● **EXERCISE GOAL**: Copy every line of the entries that includes the word "which".

[Saved data entries]
(** * News-Analyzer-Agent: the quota-aware retry and rate-limiting layer

    A shallow embedding of the throttling, classification, backoff and retry
    code of [config.py], [crew.py] and [tools.py], followed by the properties
    of that code.

    Conventions of the embedding.
    - A Python [str] is a [string] whose characters are the code points
      0..255; [lower], the character classes of [re] and [re.IGNORECASE] are
      the restrictions of Python's Unicode behaviour to that range.
    - A [datetime] is an integer number of microseconds; a duration in
      seconds is the same number of microseconds, so [timedelta(minutes=1)]
      is [60 * second].
    - A Python call that may raise returns an [exc]; code that reads the
      clock, sleeps or calls a remote service runs in the state-and-exception
      monad [M] over a [world]. *)

From Stdlib Require Import String Ascii ZArith NArith List Lia Bool Arith DecimalString.
Import ListNotations.
Open Scope string_scope.
Open Scope Z_scope.

Set Implicit Arguments.

(** ** Python strings *)

Module PyStr.

Definition code (c : ascii) : N := N_of_ascii c.

Definition between (lo hi : N) (c : ascii) : bool :=
  (N.leb lo (code c) && N.leb (code c) hi)%bool.

(** [str.lower] on one character: A-Z and the Latin-1 capitals except the
    multiplication sign move up by 32. *)
Definition lower_char (c : ascii) : ascii :=
  if (between 65 90 c || (between 192 222 c && negb (N.eqb (code c) 215)))%bool
  then ascii_of_N (code c + 32)
  else c.

Fixpoint lower (s : string) : string :=
  match s with
  | EmptyString => EmptyString
  | String c s' => String (lower_char c) (lower s')
  end.

(** [needle in hay]: [needle] occurs in [hay] at some position. *)
Fixpoint str_in (needle hay : string) : bool :=
  (String.prefix needle hay ||
   match hay with
   | EmptyString => false
   | String _ hay' => str_in needle hay'
   end)%bool.

(** [any(p(x) for x in xs)] *)
Definition any {A : Type} (p : A -> bool) (xs : list A) : bool := existsb p xs.

(** [str(n)] inside an f-string, for a non-negative integer. *)
Definition str_of_nat (n : nat) : string := NilZero.string_of_uint (Nat.to_uint n).

(** The reversal of a string, used by the matcher to return what a group
    consumed. *)
Fixpoint rev_onto (s acc : string) : string :=
  match s with
  | EmptyString => acc
  | String c s' => rev_onto s' (String c acc)
  end.

Definition is_digit (c : ascii) : bool := between 48 57 c.

(** [str.isspace] on one character, which is what [\s] tests. *)
Definition is_space (c : ascii) : bool :=
  (between 9 13 c || between 28 32 c || N.eqb (code c) 133 || N.eqb (code c) 160)%bool.

Definition digit_value (c : ascii) : Z := Z.of_N (code c) - 48.

(** The value of a run of decimal digits, most significant first. *)
Fixpoint digits_value (acc : Z) (s : string) : Z :=
  match s with
  | EmptyString => acc
  | String c s' => digits_value (10 * acc + digit_value c) s'
  end.

End PyStr.

(** ** Exceptions *)

Inductive exn : Type :=
| Exception (msg : string)
| ValueError (msg : string)
| TypeError (msg : string).

(** [str(e)] *)
Definition str (e : exn) : string :=
  match e with
  | Exception m | ValueError m | TypeError m => m
  end.

Inductive exc (A : Type) : Type :=
| Ok (a : A)
| Raised (e : exn).
Arguments Ok {A} a.
Arguments Raised {A} e.

Definition exc_bind {A B : Type} (m : exc A) (k : A -> exc B) : exc B :=
  match m with
  | Ok a => k a
  | Raised e => Raised e
  end.

(** [try: m  except Exception as e: h e] *)
Definition exc_catch {A : Type} (m : exc A) (h : exn -> exc A) : exc A :=
  match m with
  | Ok a => Ok a
  | Raised e => h e
  end.

(** ** The fragment of [re] the patterns use

    A pattern is a sequence of quantified single-character atoms, one of which
    may be the capture group.  The matcher is a backtracking matcher with the
    priorities of [re]: a greedy quantifier tries the longest run first, a
    lazy one the shortest, and [search] takes the leftmost start. *)

Module Re.
Import PyStr.

Inductive atom : Type :=
| Chr (c : ascii)      (* a literal character *)
| Space                (* \s *)
| Digit                (* \d *)
| Dot.                 (* . *)

Inductive quant : Type :=
| Once
| Star                 (* *  *)
| Plus                 (* +  *)
| LazyStar.            (* *? *)

Inductive item : Type :=
| It (a : atom) (q : quant)
| Group (a : atom) (q : quant).   (* ( a q ), group 1 *)

Definition regex : Type := list item.

(** Does one character match the atom; [icase] is [re.IGNORECASE]. *)
Definition atom_matches (icase : bool) (a : atom) (c : ascii) : bool :=
  match a with
  | Chr l => if icase then Ascii.eqb (lower_char l) (lower_char c) else Ascii.eqb l c
  | Space => is_space c
  | Digit => is_digit c
  | Dot => negb (N.eqb (code c) 10)
  end.

Section Quantifiers.
Variable A : Type.
Variable p : ascii -> bool.
(** The continuation receives what was consumed, reversed, and the rest. *)
Variable k : string -> string -> option A.

Fixpoint greedy (taken s : string) : option A :=
  match s with
  | String c s' =>
      if p c then
        match greedy (String c taken) s' with
        | Some r => Some r
        | None => k taken s
        end
      else k taken s
  | EmptyString => k taken s
  end.

Fixpoint lazy (taken s : string) : option A :=
  match k taken s with
  | Some r => Some r
  | None =>
      match s with
      | String c s' => if p c then lazy (String c taken) s' else None
      | EmptyString => None
      end
  end.

Definition quantified (q : quant) (s : string) : option A :=
  match q with
  | Once =>
      match s with
      | String c s' => if p c then k (String c EmptyString) s' else None
      | EmptyString => None
      end
  | Star => greedy EmptyString s
  | Plus =>
      match s with
      | String c s' => if p c then greedy (String c EmptyString) s' else None
      | EmptyString => None
      end
  | LazyStar => lazy EmptyString s
  end.
End Quantifiers.

(** Match the pattern at the start of [s]; the result is group 1. *)
Fixpoint match_here (icase : bool) (r : regex) (g : option string) (s : string)
  : option (option string) :=
  match r with
  | [] => Some g
  | It a q :: r' =>
      quantified (atom_matches icase a) (fun _ rest => match_here icase r' g rest) q s
  | Group a q :: r' =>
      quantified (atom_matches icase a)
        (fun taken rest => match_here icase r' (Some (rev_onto taken EmptyString)) rest) q s
  end.

(** A match object: where the match starts and what group 1 holds. *)
Record match_object : Type := { m_start : nat; group1 : option string }.

Fixpoint search_from (icase : bool) (r : regex) (pos : nat) (s : string)
  : option match_object :=
  match match_here icase r None s with
  | Some g => Some {| m_start := pos; group1 := g |}
  | None =>
      match s with
      | EmptyString => None
      | String _ s' => search_from icase r (S pos) s'
      end
  end.

Definition search (r : regex) (s : string) (icase : bool) : option match_object :=
  search_from icase r 0 s.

● **THE COMPLETED TASK**:
(** [str.isspace] on one character, which is what [\s] tests. *)
    A pattern is a sequence of quantified single-character atoms, one of which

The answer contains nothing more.